_WORK INSTRUCTION_.
Quote exactly the lines from the start of the entries to the one with "- exists index, has_failures.", both ends included.

_INFORMATION GIVEN_.
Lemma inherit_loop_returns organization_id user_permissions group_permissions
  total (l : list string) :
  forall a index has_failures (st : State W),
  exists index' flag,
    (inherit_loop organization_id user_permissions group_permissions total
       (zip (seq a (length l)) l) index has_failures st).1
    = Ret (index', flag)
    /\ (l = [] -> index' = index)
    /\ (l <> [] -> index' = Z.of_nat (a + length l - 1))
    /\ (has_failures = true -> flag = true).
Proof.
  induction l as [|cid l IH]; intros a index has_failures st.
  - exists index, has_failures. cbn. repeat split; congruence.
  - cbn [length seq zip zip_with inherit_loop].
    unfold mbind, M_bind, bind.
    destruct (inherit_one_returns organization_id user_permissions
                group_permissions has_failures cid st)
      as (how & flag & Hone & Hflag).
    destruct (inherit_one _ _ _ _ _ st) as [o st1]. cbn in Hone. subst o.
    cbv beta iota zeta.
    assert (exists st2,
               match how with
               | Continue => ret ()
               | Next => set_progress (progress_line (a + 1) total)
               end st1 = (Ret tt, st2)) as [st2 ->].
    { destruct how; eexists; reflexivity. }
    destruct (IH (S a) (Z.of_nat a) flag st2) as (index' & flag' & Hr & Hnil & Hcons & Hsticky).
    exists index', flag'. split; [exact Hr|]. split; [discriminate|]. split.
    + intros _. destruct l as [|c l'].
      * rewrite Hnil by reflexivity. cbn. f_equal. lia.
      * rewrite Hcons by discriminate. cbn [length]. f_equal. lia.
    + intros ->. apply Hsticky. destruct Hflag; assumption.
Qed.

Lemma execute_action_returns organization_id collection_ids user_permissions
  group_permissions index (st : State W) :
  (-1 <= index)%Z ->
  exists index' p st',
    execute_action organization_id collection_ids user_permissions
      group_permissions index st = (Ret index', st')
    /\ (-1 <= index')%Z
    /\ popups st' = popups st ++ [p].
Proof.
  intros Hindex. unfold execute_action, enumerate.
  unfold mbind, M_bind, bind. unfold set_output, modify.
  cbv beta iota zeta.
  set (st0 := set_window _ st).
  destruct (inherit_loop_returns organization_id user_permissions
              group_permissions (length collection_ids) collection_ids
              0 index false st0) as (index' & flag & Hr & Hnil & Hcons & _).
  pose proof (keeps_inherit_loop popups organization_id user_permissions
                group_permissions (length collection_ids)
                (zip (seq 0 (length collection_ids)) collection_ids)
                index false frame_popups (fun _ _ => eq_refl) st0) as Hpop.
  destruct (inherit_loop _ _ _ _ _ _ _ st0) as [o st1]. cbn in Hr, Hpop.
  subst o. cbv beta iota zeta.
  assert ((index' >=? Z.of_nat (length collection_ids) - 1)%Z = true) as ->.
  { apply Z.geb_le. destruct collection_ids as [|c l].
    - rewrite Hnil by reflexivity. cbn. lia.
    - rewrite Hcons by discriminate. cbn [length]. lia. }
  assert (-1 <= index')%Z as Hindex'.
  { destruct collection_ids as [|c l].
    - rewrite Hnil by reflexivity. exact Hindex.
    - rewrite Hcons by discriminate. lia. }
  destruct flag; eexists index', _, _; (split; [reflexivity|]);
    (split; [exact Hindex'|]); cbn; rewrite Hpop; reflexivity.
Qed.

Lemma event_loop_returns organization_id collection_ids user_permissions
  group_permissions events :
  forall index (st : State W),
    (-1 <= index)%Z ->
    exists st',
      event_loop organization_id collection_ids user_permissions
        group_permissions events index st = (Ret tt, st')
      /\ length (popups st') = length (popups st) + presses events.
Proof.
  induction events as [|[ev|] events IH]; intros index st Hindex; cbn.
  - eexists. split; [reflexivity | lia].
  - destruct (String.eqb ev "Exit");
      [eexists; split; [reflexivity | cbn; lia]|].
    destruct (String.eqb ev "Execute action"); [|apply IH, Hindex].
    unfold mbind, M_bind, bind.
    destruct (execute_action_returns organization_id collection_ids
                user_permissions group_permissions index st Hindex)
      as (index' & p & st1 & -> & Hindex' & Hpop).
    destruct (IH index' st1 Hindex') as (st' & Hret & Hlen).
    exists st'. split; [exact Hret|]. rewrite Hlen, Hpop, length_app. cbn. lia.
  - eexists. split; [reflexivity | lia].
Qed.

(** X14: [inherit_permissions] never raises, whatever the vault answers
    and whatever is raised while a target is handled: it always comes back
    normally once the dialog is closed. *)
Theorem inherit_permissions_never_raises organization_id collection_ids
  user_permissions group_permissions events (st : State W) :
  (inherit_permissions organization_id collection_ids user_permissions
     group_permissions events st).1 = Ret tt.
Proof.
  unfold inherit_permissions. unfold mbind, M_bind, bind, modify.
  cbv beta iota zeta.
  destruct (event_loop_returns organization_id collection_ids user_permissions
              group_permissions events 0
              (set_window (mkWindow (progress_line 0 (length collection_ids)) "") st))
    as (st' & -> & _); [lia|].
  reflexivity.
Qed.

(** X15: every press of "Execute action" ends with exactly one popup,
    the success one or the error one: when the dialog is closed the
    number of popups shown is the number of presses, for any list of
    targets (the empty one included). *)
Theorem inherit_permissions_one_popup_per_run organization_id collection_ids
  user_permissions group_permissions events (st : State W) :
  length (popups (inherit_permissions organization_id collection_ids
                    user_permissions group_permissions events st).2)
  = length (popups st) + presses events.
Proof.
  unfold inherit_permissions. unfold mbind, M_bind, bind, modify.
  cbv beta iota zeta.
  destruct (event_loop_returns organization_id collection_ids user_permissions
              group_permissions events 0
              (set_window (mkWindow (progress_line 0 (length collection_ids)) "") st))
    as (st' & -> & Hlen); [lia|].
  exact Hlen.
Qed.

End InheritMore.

_WRITTEN ANSWER_.
Lemma inherit_loop_returns organization_id user_permissions group_permissions
  total (l : list string) :
  forall a index has_failures (st : State W),
  exists index' flag,
    (inherit_loop organization_id user_permissions group_permissions total
       (zip (seq a (length l)) l) index has_failures st).1
    = Ret (index', flag)
    /\ (l = [] -> index' = index)
    /\ (l <> [] -> index' = Z.of_nat (a + length l - 1))
    /\ (has_failures = true -> flag = true).
Proof.
  induction l as [|cid l IH]; intros a index has_failures st.
  - exists index, has_failures. cbn. repeat split; congruence.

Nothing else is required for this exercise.